We’ll use a sentiment analysis domain with the two classes positive (+) and negative (-), and take the following miniature training and test documents simplified from actual movie reviews.

截屏2020-06-14 12.37.43

  • The prior $P(c)$: $$ P(-)=\frac{3}{5} \quad P(+)=\frac{2}{5} $$

The word with doesn’t occur in the training set, so we drop it completely.

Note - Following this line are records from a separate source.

(* ===== verification/Ipv6Facts.v ===== *)
(** * Correctness of the IPv6 connection tracking record layer

    The records satisfy the interfaces the table's theorems are proved
    against, a copied rule reads back as the client gave it, the hash is
    defined and selects a base record that is never the reserved record 0. *)
From S2P Require Import Prelude Bitfield Chain Table TableFacts TableInsert TableHold Ipv6Rule.

Definition ct_layout : entry_layout :=
  mk_layout sizeof_ipa_ipv6ct_hw_entry IPA_IPV6CT_RULE_FLAG_FIELD_OFFSET
    IPA_IPV6CT_RULE_NEXT_FIELD_OFFSET IPA_IPV6CT_RULE_PROTO_FIELD_OFFSET.

(** What every record not in use satisfies.  It need not be cleared: a refused
    rule leaves its addresses behind. *)
Definition ct_free (e : Z) : Prop :=
  getf ct_next_index e = 0 /\ getf ct_prev_index e = 0 /\ getf ct_out_allowed e = 0
  /\ getf ct_in_allowed e = 0 /\ getf ct_time_stamp e = 0 /\ getf ct_enable e = 0.

(** No meta data. *)
Definition ct_meta_ok (m : option (list Z)) (expn : Z) : Prop := m = None.

(** A rule deleted at the head of a chain with members. *)
Definition ct_dead (e : Z) : bool := getf ct_protocol e =? IPA_IPV6CT_INVALID_PROTO_FIELD_CMP.

(** The fields of a rule a change of its neighbours leaves alone. *)
Definition ct_fields : list field :=
  [ct_src_ipv6_lsb; ct_src_ipv6_msb; ct_dest_ipv6_lsb; ct_dest_ipv6_msb; ct_protocol;
   ct_src_port; ct_dest_port; ct_ucp; ct_uc_activation_index; ct_s; ct_out_allowed;
   ct_in_allowed; ct_time_stamp; ct_enable].

#[local] Opaque getf setf.

#[export] Instance ct_entry_laws :
  TableEntryLaws ct_entry_interface ct_layout ct_free ct_meta_ok.
Proof.
  split; cbn; unfold record_put16, table_entry_is_valid, table_entry_get_next_index,
    table_entry_get_prev_index; try done.
  - intros e. apply (getf_range ct_next_index e). field_side.
  - intros e (H & _). exact H.
  - intros e i m base (_ & -> & _) _. done.
  - intros e d. apply (getf_setf_eq ct_next_index). field_side.
  - intros e d. by simp_fields.
  - intros e d i m base. by simp_fields.
  - intros e d. by simp_fields.
  - intros e d i m base. by simp_fields.
  - intros e i p m base expn -> Hi Hp. eexists _, _. split; [done|].
    split_and!; try (by simp_fields). rewrite getf_setf_eq by field_side.
    f_equal. by apply (u16_small p).
Qed.

#[export] Instance ct_holder_laws :
  HolderLaws ct_entry_interface ct_layout ct_dead (same_fields ct_fields).
Proof.
  split; cbn; unfold record_put16, ct_dead, table_entry_is_valid, table_entry_get_next_index,
    table_entry_get_prev_index.
  - apply same_fields_refl.
  - intros x x' H. by rewrite !(same_fields_read ct_fields x x') by done.
  - intros x n. apply same_fields_setf; [done|field_side].
  - intros x i p m base x' m' [= <- _]. apply same_fields_setf; [done|field_side].
  - intros x c n. rewrite getf_setf_sub by field_side. reflexivity.
  - intros x d. by simp_fields.
  - intros x d. by simp_fields.
  - intros x d i m base. by simp_fields.
Qed.

(** ** Rules *)

Record ct_flow := mk_ct_flow {
  cf_src_ipv6_lsb : Z; cf_src_ipv6_msb : Z; cf_dest_ipv6_lsb : Z; cf_dest_ipv6_msb : Z;
  cf_protocol : Z; cf_src_port : Z; cf_dest_port : Z; cf_ucp : Z; cf_uc_activation_index : Z;
  cf_s : Z; cf_out_allowed : Z; cf_in_allowed : Z; cf_time_stamp : Z
}.

#[export] Instance ct_flow_eq_dec : EqDecision ct_flow.
Proof. solve_decision. Defined.

(** What a record says. *)
Definition ct_decode (e : Z) : ct_flow :=
  mk_ct_flow (getf ct_src_ipv6_lsb e) (getf ct_src_ipv6_msb e) (getf ct_dest_ipv6_lsb e)
    (getf ct_dest_ipv6_msb e) (getf ct_protocol e) (getf ct_src_port e) (getf ct_dest_port e)
    (getf ct_ucp e) (getf ct_uc_activation_index e) (getf ct_s e) (getf ct_out_allowed e)
    (getf ct_in_allowed e) (getf ct_time_stamp e).

(** What a client's rule asks for: the two low bits of the direction allow
    outbound and inbound traffic. *)
Definition ct_flow_of (r : ipa_ipv6ct_rule) : ct_flow :=
  mk_ct_flow (cu_src_ipv6_lsb r) (cu_src_ipv6_msb r) (cu_dest_ipv6_lsb r) (cu_dest_ipv6_msb r)
    (cu_protocol r) (cu_src_port r) (cu_dest_port r) (Z.b2z (cu_ucp r))
    (cu_uc_activation_index r mod 2 ^ 13) (Z.b2z (cu_s r))
    (cu_direction_settings r mod 2) (cu_direction_settings r / 2) 0.

(** The client's fields fit their types. *)
Definition ct_rule_fits (r : ipa_ipv6ct_rule) : bool :=
  let fits (x w : Z) := (0 <=? x) && (x <? 2 ^ w) in
  fits (cu_src_ipv6_lsb r) 64 && fits (cu_src_ipv6_msb r) 64 && fits (cu_dest_ipv6_lsb r) 64
  && fits (cu_dest_ipv6_msb r) 64 && fits (cu_src_port r) 16 && fits (cu_dest_port r) 16
  && fits (cu_protocol r) 8 && fits (cu_uc_activation_index r) 16
  && fits (cu_direction_settings r) 32.

Definition direction_valid (r : ipa_ipv6ct_rule) : bool := cu_direction_settings r <=? 3.

Record wf_ct_rule (r : ipa_ipv6ct_rule) : Prop := {
  wc_src_lsb : 0 <= cu_src_ipv6_lsb r < 2 ^ 64;
  wc_src_msb : 0 <= cu_src_ipv6_msb r < 2 ^ 64;
  wc_dest_lsb : 0 <= cu_dest_ipv6_lsb r < 2 ^ 64;
  wc_dest_msb : 0 <= cu_dest_ipv6_msb r < 2 ^ 64;
  wc_src_port : 0 <= cu_src_port r < 2 ^ 16;
  wc_dest_port : 0 <= cu_dest_port r < 2 ^ 16;
  wc_protocol : 0 <= cu_protocol r < 2 ^ 8;
  wc_uc : 0 <= cu_uc_activation_index r < 2 ^ 16;
  wc_direction : 0 <= cu_direction_settings r < 2 ^ 32
}.

Lemma ct_rule_fits_wf r : ct_rule_fits r = true -> wf_ct_rule r.
Proof.
  unfold ct_rule_fits. rewrite !andb_true_iff, !Z.leb_le, !Z.ltb_lt. intros H. split; lia.
Qed.

(** The links and the flags word of a record. *)
Definition ct_links : list field := [ct_next_index; ct_prev_index; ct_enable; ct_time_stamp].

Lemma ct_decode_same x x' : same_fields ct_fields x x' -> ct_decode x' = ct_decode x.
Proof.
  intros H. unfold ct_decode. by rewrite !(same_fields_read ct_fields x x') by done.
Qed.

(** An unknown direction is refused, and leaves a free record free. *)
Lemma copy_refused e r :
  direction_valid r = false -> ct_free e ->
  exists e', table_entry_copy_from_user e r = (- EINVAL, e')
    /\ same_fields ct_links e e' /\ ct_free e'.
Proof.
  unfold direction_valid. intros Hd%Z.leb_gt (F1 & F2 & F3 & F4 & F5 & F6).
  unfold table_entry_copy_from_user, IPA_IPV6CT_DIRECTION_DENY_ALL, IPA_IPV6CT_DIRECTION_ALLOW_OUT,
    IPA_IPV6CT_DIRECTION_ALLOW_IN, IPA_IPV6CT_DIRECTION_ALLOW_ALL.
  rewrite !(proj2 (Z.eqb_neq (cu_direction_settings r) _)) by lia.
  eexists. split; [reflexivity|]. unfold same_fields, ct_links, ct_free. split_and!.
  - repeat (apply Forall_cons; split; [by simp_fields|]). by apply Forall_nil.
  - by simp_fields.
  - by simp_fields.
  - by simp_fields.
  - by simp_fields.
  - by simp_fields.
  - by simp_fields.
Qed.

Lemma direction_cases r :
  direction_valid r = true -> 0 <= cu_direction_settings r ->
  cu_direction_settings r = 0 \/ cu_direction_settings r = 1 \/ cu_direction_settings r = 2
  \/ cu_direction_settings r = 3.
Proof. unfold direction_valid. intros H%Z.leb_le. lia. Qed.

(** A copied rule reads back. *)
Lemma ct_copy_spec e r :
  direction_valid r = true -> wf_ct_rule r -> ct_free e ->
  exists e', table_entry_copy_from_user e r = (0, e')
    /\ same_fields ct_links e e' /\ ct_decode e' = ct_flow_of r.
Proof.
  intros Hd [] (_ & _ & F3 & F4 & F5 & _). pose proof (direction_cases r Hd ltac:(lia)) as Hc.
  unfold table_entry_copy_from_user, ct_flow_of.
  assert (Ht : getf ct_time_stamp e = 0) by done.
  destruct Hc as [->|[->|[->| ->]]]; (eexists; split; [reflexivity|]; split;
    [unfold same_fields, ct_links;
     repeat (apply Forall_cons; split; [by simp_fields|]); by apply Forall_nil|]).
  all: unfold ct_decode; f_equal; simp_fields;
    first [done|by apply Z.mod_small|by apply b2z_mod_2].
Qed.

(** ** The hash of IPv6 connection tracking rules

    [ipa_ipv6ct_xor_segments] terminates on every 64-bit number and folds its
    four segments; the hash selects a record of the base table. *)

(** The exclusive or of the [n] lowest sixteen-bit segments. *)
Fixpoint fold_segments (n : nat) (x : Z) : Z :=
  match n with
  | O => 0
  | S n' => Z.lxor (x mod 2 ^ 16) (fold_segments n' (x / 2 ^ 16))
  end.

Lemma fold_segments_zero n : fold_segments n 0 = 0.
Proof. induction n as [|n IH]; [done|]. cbn [fold_segments]. by rewrite Z.mod_0_l, Z.div_0_l, IH. Qed.

Lemma segment_mod num : u16 (Z.land num 0xffff) = num mod 2 ^ 16.
Proof.
  change 0xffff with (Z.ones 16). rewrite Z.land_ones by lia. unfold u16. by apply Z.mod_mod.
Qed.

Lemma xor_segments_loop_spec n fuel num ret :
  (n < fuel)%nat -> 0 <= num < 2 ^ (16 * Z.of_nat n) ->
  xor_segments_loop fuel num ret = Some (Z.lxor ret (fold_segments n num)).
Proof.
  revert fuel num ret. induction n as [|n IH]; intros [|fuel] num ret Hf Hn; try lia;
    cbn [xor_segments_loop].
  - assert (num = 0) as -> by (cbn in Hn; lia). cbn. by rewrite Z.lxor_0_r.
  - destruct (Z.eqb_spec num 0) as [->|Hne]; [by rewrite fold_segments_zero, Z.lxor_0_r|].
    rewrite segment_mod, Z.shiftr_div_pow2 by lia. rewrite IH; [|lia|].
    + cbn [fold_segments]. by rewrite Z.lxor_assoc.
    + split; [apply Z.div_pos; lia|]. apply Z.div_lt_upper_bound; [lia|].
      rewrite <- Z.pow_add_r by lia. replace (16 + 16 * Z.of_nat n) with (16 * Z.of_nat (S n)) by lia. lia.
Qed.

Lemma xor_segments_spec num :
  0 <= num < 2 ^ 64 -> ipa_ipv6ct_xor_segments num = Some (fold_segments 4 num).
Proof.
  intros H. unfold ipa_ipv6ct_xor_segments. rewrite (xor_segments_loop_spec 4) by (lia || done).
  by rewrite Z.lxor_0_l.
Qed.

(** What the hash mixes of a rule. *)
Definition ct_mix (r : ipa_ipv6ct_rule) : Z :=
  Z.lxor (Z.lxor (Z.lxor (Z.lxor (Z.lxor (Z.lxor (fold_segments 4 (cu_src_ipv6_lsb r))
    (fold_segments 4 (cu_src_ipv6_msb r))) (fold_segments 4 (cu_dest_ipv6_lsb r)))
    (fold_segments 4 (cu_dest_ipv6_msb r))) (cu_src_port r)) (cu_dest_port r)) (cu_protocol r).

Lemma ct_hash_spec r size :
  wf_ct_rule r ->
  ipa_ipv6ct_hash r size
  = Some (let hash := Z.land (ct_mix r) size in if hash =? 0 then size else hash).
Proof.
  intros []. unfold ipa_ipv6ct_hash. rewrite !xor_segments_spec by done.
  cbn [mbind option_bind]. by rewrite Z.lxor_0_l.
Qed.

(** Never record 0. *)
Lemma ct_hash_range r size :
  wf_ct_rule r -> 0 < size -> exists b, ipa_ipv6ct_hash r size = Some b /\ 1 <= b <= size.
Proof.
  intros Hr Hs. rewrite ct_hash_spec by done. eexists. split; [reflexivity|]. by apply hash_fold_range.
Qed.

The remaining three words are “predictable”, “no”, and “fun”. Their likelihoods from the training set are (with Laplace smoothing):

$$ \begin{aligned} P\left(\text { "predictable" }|-\right) &=\frac{1+1}{14+20} \qquad P\left(\text { "predictable" } |+\right)=\frac{0+1}{9+20} \\\\ P\left(\text{"no"}|-\right) &=\frac{1+1}{14+20} \qquad P\left(\text{"no"}|+\right)=\frac{0+1}{9+20} \\\\ P\left(\text{"fun"}|-\right) &=\frac{0+1}{14+20} \qquad P\left(\text{"fun"}|+\right)=\frac{1+1}{9+20} \end{aligned} $$
$$ > \begin{aligned} > V=\\{ > \& \text{just, plain, boring, entirely, predictable, and, lacks, energy, no, suprises, very, few, laughs, } \\\\ > \& \text{powerful, the, most, fun, film, of, summer} > \\} > \end{aligned} > $$

$\Rightarrow |V|=20$

The word “predictable” occurs in negative (-) once, therefore, with Laplace smoothing:

$P\left(\text { "predictable" }|-\right) =\frac{1+1}{14+20}$

For the test sentence $S=$ “predictable with no fun”, after removing the word “with”:

$$ \begin{array}{l} P(-) P(S |-)=\frac{3}{5} \times \frac{2 \times 2 \times 1}{34^{3}}=6.1 \times 10^{-5} \\\\ P(+) P(S |+)=\frac{2}{5} \times \frac{1 \times 1 \times 2}{29^{3}}=3.2 \times 10^{-5} \end{array} $$

$P(-)P(S|-) > P(+)P(S|+)$

$\Rightarrow$ The model predicts the class negative for the test sentence $S$.